### [Your objective]
Somewhere below is a line with "From Stdlib Require Import ZArith Lia." and, later, a line with "Definition INT_MIN : Z := -2147483648."; repeat those two lines and all the lines between them, exactly as they are.

### [Provided records]
***
(** * quirc BMP front end: [load_bmp] and [main] of [main.c]

    A shallow embedding of the bitmap loader, its luminance conversion and
    the command-line driver, with the properties of the loader's
    specification stated over it.

    Conventions of the embedding.
    - A C [int] is a [Z] in the 32-bit signed range; arithmetic that may
      leave the range is wrapped with [wrap32] (two's complement, as the
      usual targets do). A [size_t] is 64 bits wide ([to_size_t]).
    - A [double] is IEEE 754 binary64 ([PrimFloat.float]) with each operation
      rounded to binary64 (no contraction, no extended precision).
    - The host is little-endian and the header structs are packed, as the
      source's [#pragma pack(push, 1)] asks.
    - Memory accesses outside a block, and a conversion of a [double] that
      does not fit the target integer type, are undefined behaviour: the
      embedding returns [None] there. *)

From Stdlib Require Import ZArith Lia.
From Stdlib.Strings Require Import Byte.
From Stdlib Require Import Floats.
From stdpp Require Import base tactics option list list_numbers strings.

Set Warnings "-inexact-float".
Local Open Scope Z_scope.

(** ** Machine integers and bytes *)

Definition INT_MAX : Z := 2147483647.
Definition INT_MIN : Z := -2147483648.

(** The value of an [int] expression whose mathematical result is [z]. *)
Definition wrap32 (z : Z) : Z := (z + 2 ^ 31) mod 2 ^ 32 - 2 ^ 31.

(** Conversion of an [int] to [size_t]. *)
Definition to_size_t (z : Z) : Z := z mod 2 ^ 64.

(** The value of a [uint8_t]. *)
Definition u8 (b : byte) : Z := Z.of_N (Byte.to_N b).

Definition all_bytes : list byte :=
  Eval vm_compute in
    omap (fun n => Byte.of_N (N.of_nat n)) (seq 0 256).

(** ** BGR to luminance: [(uint8_t)(0.299 * r + 0.587 * g + 0.114 * b)] *)

(** The promotion of a [uint8_t] to [double] (exact). *)
Definition double_of_u8 (b : byte) : float :=
  PrimFloat.of_uint63 (Uint63.of_Z (u8 b)).

(** The [double] expression, evaluated left to right. *)
Definition luma_sum (r g b : byte) : float :=
  (0.299 * double_of_u8 r + 0.587 * double_of_u8 g + 0.114 * double_of_u8 b)%float.

(** The integral part of a [double], rounded toward zero; [None] for a NaN or
    an infinity. A finite [double] is [(-1)^s * m * 2^e]: the magnitude is
    shifted (to the right, dropping the fraction, when [e] is negative) and
    the sign applied afterwards. *)
Definition trunc_float (f : float) : option Z :=
  match Prim2SF f with
  | S754_zero _ => Some 0
  | S754_finite s m e => Some (cond_Zopp s (Z.shiftl (Z.pos m) e))
  | S754_infinity _ | S754_nan => None
  end.

(** Conversion of a [double] to [uint8_t]: the truncated value when it can be
    represented, undefined otherwise. *)
Definition uint8_of_double (f : float) : option Z :=
  t ← trunc_float f;
  if bool_decide (0 <= t <= 255) then Some t else None.

Definition luma (r g b : byte) : option Z := uint8_of_double (luma_sum r g b).

(** The range test on the [double] itself, used to enumerate the inputs. *)
Definition in_byte_range (f : float) : bool :=
  (PrimFloat.leb 0 f && PrimFloat.ltb f 256)%bool.

(** The three products of [luma_sum], over every byte. *)
Definition red_terms : list float :=
  (fun r => (0.299 * double_of_u8 r)%float) <$> all_bytes.
Definition green_terms : list float :=
  (fun g => (0.587 * double_of_u8 g)%float) <$> all_bytes.
Definition blue_terms : list float :=
  (fun b => (0.114 * double_of_u8 b)%float) <$> all_bytes.

Definition forallb3 {A B C : Type} (p : A → B → C → bool)
    (la : list A) (lb : list B) (lc : list C) : bool :=
  forallb (fun a => forallb (fun b => forallb (p a b) lc) lb) la.

(** ** The BMP headers ([#pragma pack(push, 1)], little-endian host) *)

Record BMPFileHeader := {
  type : Z;        (* uint16_t, magic identifier 0x4d42 *)
  size : Z;        (* uint32_t *)
  reserved1 : Z;   (* uint16_t *)
  reserved2 : Z;   (* uint16_t *)
  offset : Z       (* uint32_t, offset of the image data *)
}.

Record BMPInfoHeader := {
  headerSize : Z;       (* uint32_t *)
  width : Z;            (* int32_t *)
  height : Z;           (* int32_t *)
  planes : Z;           (* uint16_t *)
  bitDepth : Z;         (* uint16_t *)
  compression : Z;      (* uint32_t *)
  imageSize : Z;        (* uint32_t *)
  xResolution : Z;      (* int32_t *)
  yResolution : Z;      (* int32_t *)
  numColors : Z;        (* uint32_t *)
  importantColors : Z   (* uint32_t *)
}.

Definition byte_at (raw : list byte) (i : nat) : Z := u8 (nth i raw x00).
Definition uint16_at (raw : list byte) (i : nat) : Z :=
  byte_at raw i + 2 ^ 8 * byte_at raw (i + 1).
Definition uint32_at (raw : list byte) (i : nat) : Z :=
  uint16_at raw i + 2 ^ 16 * uint16_at raw (i + 2).
Definition int32_at (raw : list byte) (i : nat) : Z :=
  let u := uint32_at raw i in if u <? 2 ^ 31 then u else u - 2 ^ 32.

(** The struct overlaid on the 14 bytes read. *)
Definition read_file_header (raw : list byte) : BMPFileHeader :=
  {| type := uint16_at raw 0; size := uint32_at raw 2;
     reserved1 := uint16_at raw 6; reserved2 := uint16_at raw 8;
     offset := uint32_at raw 10 |}.

(** The struct overlaid on the 40 bytes read. *)
Definition read_info_header (raw : list byte) : BMPInfoHeader :=
  {| headerSize := uint32_at raw 0; width := int32_at raw 4;
     height := int32_at raw 8; planes := uint16_at raw 12;
     bitDepth := uint16_at raw 14; compression := uint32_at raw 16;
     imageSize := uint32_at raw 20; xResolution := int32_at raw 24;
     yResolution := int32_at raw 28; numColors := uint32_at raw 32;
     importantColors := uint32_at raw 36 |}.

(** ** The state [load_bmp] and [main] act on *)

(** One constructor per [fprintf(stderr, ...)] of the source. *)
Inductive diagnostic :=
  | CannotOpen (filename : string)
  | NoFileHeader (filename : string)
  | BadMagic (filename : string)
  | NoInfoHeader (filename : string)
  | UnsupportedDepth (filename : string) (depth : Z)
  | UnsupportedCompression (filename : string)
  | NoImageMemory
  | NoRowMemory
  | TruncatedPixels (filename : string)
  | Usage (argv0 : option string)
  | FailedToLoad (filename : string)
  | QuircNewFailed
  | QuircResizeFailed
  | QuircBeginFailed
  | QuircCountFailed.

(** One constructor per [printf] of the source. *)
Inductive report :=
  | NoCodes
  | Found (count : Z)
  | Payload (index : Z) (payload : string)
  | DecodeFailed (index : Z) (reason : string).

(** A byte of a [malloc]ed block: [None] until it is written. *)
Abbreviation cell := (option Z).

Inductive block :=
  | Unallocated
  | Allocated (cells : list cell)
  | Freed.

(** The value of [*image_data]. *)
Inductive pointer :=
  | Null
  | PlanePtr.   (* the address [malloc] returned for the plane *)

Inductive stream := Unopened | Opened | Closed.

Inductive lifetime := NotAllocated | Live | Released.

Record state := {
  stderr : list diagnostic;
  stdout : list report;
  fopen_calls : list string;   (* the paths given to [fopen] *)
  malloc_calls : list Z;       (* the sizes given to [malloc] *)
  file : stream;
  out_width : option Z;        (* [*width]; [None] while not assigned *)
  out_height : option Z;       (* [*height] *)
  image_data : pointer;        (* [*image_data] *)
  plane : block;               (* the block [PlanePtr] points to *)
  bgr_row_buffer : lifetime
}.

(** The state [main] starts [load_bmp] in: [image_data = NULL], [width] and
    [height] not initialised. *)
Definition initial_state : state :=
  {| stderr := []; stdout := []; fopen_calls := []; malloc_calls := [];
     file := Unopened; out_width := None; out_height := None;
     image_data := Null; plane := Unallocated; bgr_row_buffer := NotAllocated |}.

Definition fprintf (d : diagnostic) (s : state) : state :=
  {| stderr := stderr s ++ [d]; stdout := stdout s;
     fopen_calls := fopen_calls s; malloc_calls := malloc_calls s;
     file := file s; out_width := out_width s; out_height := out_height s;
     image_data := image_data s; plane := plane s;
     bgr_row_buffer := bgr_row_buffer s |}.

Definition printf (r : report) (s : state) : state :=
  {| stderr := stderr s; stdout := stdout s ++ [r];
     fopen_calls := fopen_calls s; malloc_calls := malloc_calls s;
     file := file s; out_width := out_width s; out_height := out_height s;
     image_data := image_data s; plane := plane s;
     bgr_row_buffer := bgr_row_buffer s |}.

Definition with_fopen (filename : string) (f : stream) (s : state) : state :=
  {| stderr := stderr s; stdout := stdout s;
     fopen_calls := fopen_calls s ++ [filename]; malloc_calls := malloc_calls s;
     file := f; out_width := out_width s; out_height := out_height s;
     image_data := image_data s; plane := plane s;
     bgr_row_buffer := bgr_row_buffer s |}.

Definition fclose (s : state) : state :=
  {| stderr := stderr s; stdout := stdout s;
     fopen_calls := fopen_calls s; malloc_calls := malloc_calls s;
     file := Closed; out_width := out_width s; out_height := out_height s;
     image_data := image_data s; plane := plane s;
     bgr_row_buffer := bgr_row_buffer s |}.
***
### [Response area]
From Stdlib Require Import ZArith Lia.
From Stdlib.Strings Require Import Byte.
From Stdlib Require Import Floats.
From stdpp Require Import base tactics option list list_numbers strings.

Set Warnings "-inexact-float".
Local Open Scope Z_scope.

(** ** Machine integers and bytes *)

Definition INT_MAX : Z := 2147483647.
Definition INT_MIN : Z := -2147483648.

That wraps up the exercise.